Department of Biochemistry and Molecular Genetics, American University of Beirut, Beirut, Lebanon.
Clin Lab. 2014;60(1):105-11. doi: 10.7754/clin.lab.2013.121238.
Thromboxane (TX) A2 is a pro-thrombotic prostanoid synthesized by activated platelets, biotransformed into 11-dehydro-TXB2, measurable in urines. Eleven-dehydro-TXB2 excretion is increased in high risk cardiovascular diseases; however, this cardiovascular biomarker awaits validation in large trials.
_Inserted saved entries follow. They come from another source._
(** * BED to JSON converter: variant alias engine

    A shallow embedding of [bed_to_json_converter.py]: the amino-acid code
    table, the notation parser ([VariantParser]), the alias builder
    ([BedToJsonConverter.process_row]) and the two conversion drivers
    ([convert_file], [process_file_streaming]), followed by the properties
    of the design description that were checked against them.

    Conventions of the embedding.
    - A Python [str] is a [string]; the input is taken to be ASCII text, so
      the character classes below are the ASCII part of Python's
      ([str.isspace], [str.isdigit], [\d], [str.upper], ...).  Characters
      above 127 are kept as opaque symbols.
    - A Python [int] is a [Z].  CPython's configurable cap on the number of
      digits [int()] and [str()] accept is left out.
    - A [dict] is a [gmap]; an [OrderedDict] is an association list in
      insertion order; the statistics dictionary, whose keys are fixed, is a
      record of counters read and incremented through an enumeration of its
      keys.
    - The CSV reader is the list of the rows it yields together with the
      way it ends ([reader_end]): exhausted, or raising after those rows.
    - Logging has no effect on the results and is left out, and with it the
      [row_num] argument, which only feeds log messages. *)

From Stdlib Require Import ZArith Ascii List Lia DecimalString.
From Stdlib Require DecimalPos.
From stdpp Require Import gmap strings.

Local Open Scope Z_scope.

(** ** Python string primitives *)

Module PyStr.

Definition code (c : ascii) : N := N_of_ascii c.

Definition in_range (lo hi : N) (c : ascii) : bool :=
  (N.leb lo (code c) && N.leb (code c) hi)%bool.

(** [str.isspace] on one ASCII character: TAB..CR, FS..US and space. *)
Definition is_space (c : ascii) : bool :=
  (in_range 9 13 c || in_range 28 32 c)%bool.

(** [0-9], which is [\d] and [str.isdigit] on ASCII. *)
Definition is_digit (c : ascii) : bool := in_range 48 57 c.

Definition is_upper (c : ascii) : bool := in_range 65 90 c.
Definition is_lower (c : ascii) : bool := in_range 97 122 c.

(** [[A-Za-z]] *)
Definition is_alpha (c : ascii) : bool := (is_upper c || is_lower c)%bool.

Definition upper_char (c : ascii) : ascii :=
  if is_lower c then ascii_of_N (code c - 32) else c.
Definition lower_char (c : ascii) : ascii :=
  if is_upper c then ascii_of_N (code c + 32) else c.

Fixpoint map_chars (f : ascii -> ascii) (s : string) : string :=
  match s with
  | EmptyString => EmptyString
  | String c r => String (f c) (map_chars f r)
  end.

(** [s.upper()], [s.lower()], [s.capitalize()] *)
Definition upper : string -> string := map_chars upper_char.
Definition lower : string -> string := map_chars lower_char.
Definition capitalize (s : string) : string :=
  match s with
  | EmptyString => EmptyString
  | String c r => String (upper_char c) (lower r)
  end.

(** [len(s)] *)
Fixpoint len (s : string) : nat :=
  match s with
  | EmptyString => O
  | String _ r => S (len r)
  end.

(** truth value of a string: [if s], [not s] *)
Definition truthy (s : string) : bool :=
  match s with EmptyString => false | _ => true end.

(** [s == t] *)
Definition eqb (s t : string) : bool := bool_decide (s = t).

(** [s.startswith(p)] *)
Fixpoint startswith (s p : string) : bool :=
  match p with
  | EmptyString => true
  | String a p' =>
      match s with
      | EmptyString => false
      | String b s' => (bool_decide (a = b) && startswith s' p')%bool
      end
  end.

(** [p in s] *)
Fixpoint contains (p s : string) : bool :=
  (startswith s p ||
   match s with
   | EmptyString => false
   | String _ r => contains p r
   end)%bool.

(** [s[n:]] *)
Fixpoint drop (n : nat) (s : string) : string :=
  match n, s with
  | O, _ => s
  | S _, EmptyString => EmptyString
  | S k, String _ r => drop k r
  end.

(** [all(p(c) for c in s)] *)
Fixpoint all_chars (p : ascii -> bool) (s : string) : bool :=
  match s with
  | EmptyString => true
  | String c r => (p c && all_chars p r)%bool
  end.

(** [s.isdigit()]: at least one character and all of them digits. *)
Definition isdigit (s : string) : bool := (truthy s && all_chars is_digit s)%bool.

(** [s.strip()] *)
Fixpoint lstrip (s : string) : string :=
  match s with
  | EmptyString => EmptyString
  | String c r => if is_space c then lstrip r else s
  end.
Fixpoint rstrip (s : string) : string :=
  match s with
  | EmptyString => EmptyString
  | String c r =>
      match rstrip r with
      | EmptyString => if is_space c then EmptyString else String c EmptyString
      | r' => String c r'
      end
  end.
Definition strip (s : string) : string := rstrip (lstrip s).

(** [s.replace(old, new)] for a non-empty [old]: the occurrences of [old]
    are found from the left and do not overlap.  [skip] counts the
    characters of a found occurrence still to be passed over. *)
Fixpoint replace_from (old new : string) (skip : nat) (s : string) : string :=
  match s with
  | EmptyString => EmptyString
  | String c r =>
      match skip with
      | S k => replace_from old new k r
      | O =>
          if startswith s old
          then new +:+ replace_from old new (Nat.pred (len old)) r
          else String c (replace_from old new O r)
      end
  end.
Definition replace (s old new : string) : string := replace_from old new O s.

(** [s.split(sep)] for a separator of one character, which is all the
    program uses. *)
Fixpoint split (s : string) (sep : ascii) : list string :=
  match s with
  | EmptyString => [EmptyString]
  | String c r =>
      if bool_decide (c = sep) then EmptyString :: split r sep
      else match split r sep with
           | [] => [String c EmptyString]
           | w :: ws => String c w :: ws
           end
  end.

(** [s.split(sep, 1)]: cut at the first separator only. *)
Fixpoint split1 (s : string) (sep : ascii) : list string :=
  match s with
  | EmptyString => [EmptyString]
  | String c r =>
      if bool_decide (c = sep) then [EmptyString; r]
      else match split1 r sep with
           | [] => [String c EmptyString]
           | w :: ws => String c w :: ws
           end
  end.

(** [int(s)]: surrounding white space, an optional sign, then decimal
    digits in which single underscores may separate digits.  Around an
    ASCII numeral [int] skips TAB..CR and space only, fewer characters than
    [str.strip] removes. *)
Definition is_int_space (c : ascii) : bool :=
  (in_range 9 13 c || bool_decide (c = " "%char))%bool.

Fixpoint int_lstrip (s : string) : string :=
  match s with
  | EmptyString => EmptyString
  | String c r => if is_int_space c then int_lstrip r else s
  end.
Fixpoint int_rstrip (s : string) : string :=
  match s with
  | EmptyString => EmptyString
  | String c r =>
      match int_rstrip r with
      | EmptyString => if is_int_space c then EmptyString else String c EmptyString
      | r' => String c r'
      end
  end.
The need of large urine volume (8 - 10 mL) and the unknown stability of 11-dehydro-TXB2 in urine after collection might limit its implementation.
We scaled the original method for urine extraction and 11-dehydro-TXB2 measurement down to 1 mL, and assessed its stability at 4 degrees C or 25 degrees C up to 6 days after collection. The sensitivity of the 1 mL procedure was also tested in aspirin-treated patients with low 11-dehydro-TXB2 excretion
The 1 mL adapted method was highly correlated with the original assay (rho = 0.98, p < 0.001, n = 33). Both methods showed similar recoveries in samples spiked with exogenous 11-dehydro-TXB2. Urinary 11-dehydro-TXB2 values in samples immediately frozen were comparable and highly correlated to values in samples at 4 degrees C (day 6: rho = 0.99, p > 0.001, n = 8) or 25 degrees C (day 6: rho = 0.98, p < 0.001, n = 23) up to 6 days in controls and patients.
Eleven-dehydro-TXB2 can be measured in small urine volumes and is relatively stable for a few days after collection, even at 25 degrees C. These data allow the validation of this non-invasive cardiovascular biomarker in large studies.